I know that everything's melting

before the experts do


yeah, and I'll sing alone

I don't need their harmony

your spirit sprinting is enough for me

the whistle of your wind as you blow by


because this thing is a craft

the expanse of the earth : the unlocking of the heavens

of course I don't wear black anymore

weren't you paying attention?


yeah, this story's already over

call it an epilogue or a prequel, whatever you prefer

we're relics walking

and I'm waking, waking, waking


SEVER

I love being a spiritual creature.

I love them because, well, you do.

and you say, don't lean too hard on that camera

because there is such a distance between the lens and the subject.

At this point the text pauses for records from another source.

(** [diff(lhs, rhs)]: "the difference of the original and updated
    objects", holding the values of the updated object [rhs].  The
    [merge] runs the two reductions of the source key by key: a key of
    [lhs] that [rhs] lacks goes to [deletedValues] as [undefined], a key
    of [rhs] that [lhs] lacks is copied, and a key of both is kept with
    the nested difference unless [noDifference].  The result is a plain
    object, also for two arrays. *)
Fixpoint diff (lhs rhs : value) {struct lhs} : value :=
  if strictEq lhs rhs then VObj ∅
  else if negb (isObject lhs) || negb (isObject rhs) then rhs
  else if isDate lhs || isDate rhs then
    if valueOfEq lhs rhs then VObj ∅ else rhs
  else match lhs with
  | VObj l | VArr l =>
      match rhs with
      | VObj r | VArr r =>
          VObj (merge (λ ol or,
            match ol, or with
            | Some _, None => Some VUndef
            | None, Some b => Some b
            | Some a, Some b =>
                let difference := diff a b in
                if noDifference a b difference then None else Some difference
            | None, None => None
            end) l r)
      | _ => rhs
      end
  | _ => rhs
  end.

End WithHost.

End DeepObjectDiff.

Definition deepDiff {host : Host} : value → value → value :=
  DeepObjectDiff.diff.

(** * [index.ts]: helpers *)

(** [!(passedObj && passedObj === Object(passedObj)
      && Object.keys(passedObj).length !== 0)] *)
Definition isEmptyObj (passedObj : value) : bool :=
  negb (truthy passedObj
        && isObjectValue passedObj
        && negb (Nat.eqb (keysLength passedObj) 0)).

(** * Errors

    [Throw NotRegistered] is [throw new Error('Provided entity is not
    registered for history tracking')]; [Throw TypeError] is the error of
    reading [getRepository] from a [config] that is still [undefined];
    [External] wraps whatever the persistence layer throws or rejects
    with. *)

Inductive Error :=
  | NotRegistered
  | TypeError
  | External (e : string).

Inductive Result (A : Type) :=
  | Ok (a : A)
  | Throw (e : Error).
Arguments Ok {A} a.
Arguments Throw {A} e.

(** The outcome of a call into the persistence layer. *)
Inductive Ext (A : Type) :=
  | Returned (a : A)
  | Thrown (e : string).
Arguments Returned {A} a.
Arguments Thrown {A} e.

(** An error thrown by the persistence layer passes through this module
    unchanged. *)
Definition external {A} (x : Ext A) : Result A :=
  match x with
  | Returned a => Ok a
  | Thrown e => Throw (External e)
  end.

(** * The exported type [History<E>] *)

Record History := mkHistory {
  id : Z;
  origin : value;
  diff : Obj;
  historyDetails : value;
  createdAt : Z;
}.

(** * Classes

    A class is known to this module through its [name] only.  The two
    classes that [createHistoryEntityAndSubscriber] declares are closures
    over [entityClass] and [historyEntityName]; each is represented by what
    it captured. *)

Record Constructor := { class_name : string }.

(** [@Entity({ name: historyEntityName }) class MyHistoryEntity], with its
    [@ManyToOne(entityClass.name, 'id') origin]. *)
Record MyHistoryEntity := {
  tableName : string;
  originEntity : string;
}.

(** [@EventSubscriber() class MyEntitySubscriber]: [listenTo()] returns the
    captured [entityClass]; [beforeUpdate] is defined below. *)
Record MyEntitySubscriber := {
  listenTo : Constructor;
  historyEntityName : string;
}.

Record Entry := {
  name : string;
  entity : MyHistoryEntity;
  subscriber : MyEntitySubscriber;
}.

(** The object literal [{ origin: oldEntity.id, diff, historyDetails }]
    handed to [historyRepository.create]. *)
Record HistoryInput := {
  input_origin : value;
  input_diff : value;
  input_historyDetails : value;
}.

(** The argument of [getHistoryRepository]: [string | EntityTarget<E>], a
    class, a name, or an object such as an [EntitySchema]. *)
Inductive EntityTarget :=
  | TargetClass (c : Constructor)
  | TargetName (s : string)
  | TargetObject.

(** What this module passes to [config.getRepository]: a history entity
    name (in [beforeUpdate]) or a history entity class (in
    [getHistoryRepository]). *)
Inductive RepositoryTarget :=
  | ByName (n : string)
  | ByEntity (e : MyHistoryEntity).

(** The update event of TypeORM: [entity] (the state being written) and
    [databaseEntity] (the state in the database) may be missing;
    [queryRunner.data] is the object that carries what the caller passed
    as [data] with the operation, [{}] when nothing was passed. *)
Module UpdateEvent.
Record QueryRunner := { data : Obj }.
Record t := {
  entity : option Obj;
  databaseEntity : option Obj;
  queryRunner : QueryRunner;
}.
End UpdateEvent.

(** [x || {}] for an [x] that is an object or missing. *)
Definition orEmpty (x : option Obj) : Obj := default ∅ x.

you're filming a wall, you say.

a veil.

to be severed at any moment.

SINGULARITY

it's why I always loved the movie interstellar.

we loved it together.

I may have sat in that theater with a love I let go of

but I'll never forget the stars stretching

the decrescendo and climax

as everything slowed to silence

and you pressed the bands of time

reaching out a stranger's hand

to message our world.


"what was that?"

"first handshake."


so anoint me.

I'll find oil as I wipe away tears

it catches the light on my fingers

see, I'm here to be here

and it takes how long it takes.


you find me.

and yet my deepest fear is not finding you.


my favorite feeling in the world,

two lines crossing my forehead.

my favorite sound in the world,

the whisper of an otherworldly tongue.

you find me.


I beg you to keep reaching through.

I'm empty and flat without you.

why did you wait this long?

but I have to trust that you're the best heart.


every day when I wake up,

all I want is you.

when I was old enough, you stripped all else away.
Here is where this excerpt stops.